3.2. Bayesian Optimization

Bayesian optimization (BO) [12] is a sample efficient method to solve global optimization problems, particularly aiming expensive-to-evaluate cost functions. In the unconstrained regime, a real valued, unknown function f is provided, and BO learns a fast-to-evaluate surrogate model from past evaluations. It selects next query points for evaluation sequentially, by balancing exploration and exploitation to find the global optimum. The BO framework consists of two main components; the probabilistic surrogate model that aims to approximate f and an acquisition function

a : S \to R

[12] that provides a score of utility for evaluating a candidate query point, based on the probabilistic model. In most approaches, the surrogate model is a GP, which is trained and used for predictive point evaluations as discussed in the previous subsection.

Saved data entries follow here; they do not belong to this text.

(** The rows [f] of the shard at hand are read, then what follows. *)
Lemma loop_step fuel state pre post row post' t acc readCount l' state' pre' :
  shards = pre ++ row :: post → server_id row = LocalServerId → inode_rels s !! range_point row = Some t →
  readCount < maxReadCount → state' = next_state state →
  Z.of_nat (length pre') = (if decide (state' = NEW_SHARD) then Z.of_nat (length pre) + 1 else Z.of_nat (length pre)) →
  let f := filter (λ r, scan_for state directoryId lastFileName r = true) (index_scan t) in
  (∀ acc readCount, readCount < maxReadCount → loop_result fuel state' pre' post' acc readCount l') →
  loop_result (S fuel) state pre (row :: post) acc readCount ((pair (Z.of_nat (length pre)) <$> f) ++ l').
Proof.
  intros Hsh Hloc Ht Hlt -> Hpre f Hrest. unfold loop_result. set (n := Z.to_nat (maxReadCount - readCount)).
  cbn [readdir_loop]. rewrite decide_True by (rewrite Hsh, length_app; simpl; lia).
  assert (shards !! length pre = Some row) as Hlk by (rewrite Hsh; by apply list_lookup_middle).
  rewrite Nat2Z.id, Hlk, decide_False by (by intros Hn; apply Hn).
  unfold open_inode_rel. rewrite bind_assoc, bind_mget, Ht, bind_mret.
  rewrite read_rows_spec by done. fold f. fold n.
  destruct (decide (n ≤ length f)%nat) as [Hn|Hn].
  - exists (Z.of_nat (length pre)). rewrite length_take, Nat.min_l by done.
    rewrite decide_True by lia. rewrite !take_app_le by (by rewrite length_fmap). split.
    + unfold page. rewrite take_app_le by (by rewrite length_fmap). rewrite <-fmap_take, snd_pair.
      by rewrite length_fmap, length_take, Nat.min_l.
    + intros _. rewrite <-fmap_take, fmap_last. destruct (last (take n f)) eqn:El; [done|].
      apply last_None in El. apply (f_equal length) in El. rewrite length_take in El. simpl in El. lia.
  - rewrite (take_ge f) by lia. rewrite decide_False by lia.
    destruct (Hrest (acc ++ (read_result <$> f)) (readCount + Z.of_nat (length f))) as (j & Hr & Hj); [lia|].
    exists j. rewrite Hpre in Hr. rewrite Hr.
    replace (Z.to_nat (maxReadCount - (readCount + Z.of_nat (length f)))) with (n - length f)%nat in * by lia.
    rewrite take_app_ge by (rewrite length_fmap; lia). rewrite length_fmap. split.
    + unfold page. rewrite take_app_ge by (rewrite length_fmap; lia). rewrite length_fmap, !fmap_app, snd_pair.
      rewrite <-app_assoc, length_app, length_fmap. do 3 f_equal. lia.
    + rewrite length_app, length_fmap. intros Hl. rewrite last_app. destruct (last (take (n - length f) l')) eqn:El.
      * rewrite <-Hj by lia. done.
      * apply last_None in El. apply (f_equal length) in El. rewrite length_take in El. simpl in El. lia.
Qed.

BO works in iterations and its pseudocode is given in Algorithm 1. Starting from an initial set of evaluations, BO incrementally builds a GP model based on historical data, and selects a new query point as the one that optimizes the acquisition function. This is an auxiliary optimization problem, but since the acquisition function is fast to evaluate, off-the-shelf optimization methods, such as CMA-ES [12] and BFGS [24], can be used. After the selection of the query point

x^{⋆}

, the black-box function is evaluated to acquire the corresponding measurement value

y^{⋆}

. The data pair

{x^{⋆}, y^{⋆}}

is appended to the historical data and BO proceeds with training the models once again.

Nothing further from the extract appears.